Exercise material:
|---|

Lemma assignUser_classified login req claims raw groups :
  classified (assignUser (W := W) login req claims raw groups).
Proof.
  unfold assignUser. classify.
  by intros [= <- <-].
Qed.

Lemma finishLogin_classified login req params user identity :
  classified (finishLogin (W := W) login req params user identity).
Proof. unfold finishLogin. classify. Qed.

Lemma spendState_classified s q x x' r :
  spendState (W := W) s q x = (x', r) ->
  (forall req, r = Ok req -> a_emit x'.2 = true) /\
  (forall e, r = Err e -> values_Get q "state" <> "" -> a_failureClass x'.2 <> None).
Proof.
  unfold spendState. case_bool_decide; [intros [= <- <-]; naive_solver|].
  destruct (callbackError q) as [[class e]|].
  - unfold mthen, mtry, record, mmodify, onWorld, mfail. simpl.
    destruct (GetOIDCAuthRequest _ _) as [w1 [req|e1]]; simpl; by intros [= <- <-].
  - unfold mthen, mtry, or_fail, mcatch, record, mmodify, onWorld, mret, mfail. simpl.
    destruct (GetOIDCAuthRequest _ _) as [w1 [req|e1]]; simpl; [|by intros [= <- <-]].
    destruct (Claim _ _ _) as [w2 [[]|e2]]; simpl; [by intros [= <- <-]|].
    destruct (isStateAlreadyUsed e2); simpl; by intros [= <- <-].
Qed.

(** A failed callback with a state has a class, a successful one is audited. *)
Lemma validateCallback_classified s q x x' r :
  validateCallback (W := W) s q x = (x', r) ->
  (forall resp, r = Ok resp -> a_emit x'.2 = true) /\
  (forall e, r = Err e -> values_Get q "state" <> "" -> a_failureClass x'.2 <> None).
Proof.
  unfold validateCallback, mthen at 1. destruct (spendState s q x) as [x1 [req|e1]] eqn:E.
  - apply spendState_classified in E as [He _]. intros Er.
    eapply classified_then in Er as [Hm Hc]; [|apply loadLogin_classified|].
    + split; [intros; apply Hm; eauto|]. intros e -> _. eauto.
    + intros login. apply classified_then; [apply redeemCode_classified|intros redeemed].
      apply classified_then; [apply verifyIdentity_classified|intros grouped].
      apply classified_then; [apply assignUser_classified|intros assigned]. apply finishLogin_classified.
  - intros [= <- <-]. apply spendState_classified in E as [_ Hc]. naive_solver.
Qed.
End Stages.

|---|

Problem to work on: Each line from the top of the records down to the one with "classified (finishLogin (W" must be retyped exactly; include both ends and nothing else.

Expected answer:
Lemma assignUser_classified login req claims raw groups :
  classified (assignUser (W := W) login req claims raw groups).
Proof.
  unfold assignUser. classify.
  by intros [= <- <-].
Qed.

Lemma finishLogin_classified login req params user identity :
  classified (finishLogin (W := W) login req params user identity).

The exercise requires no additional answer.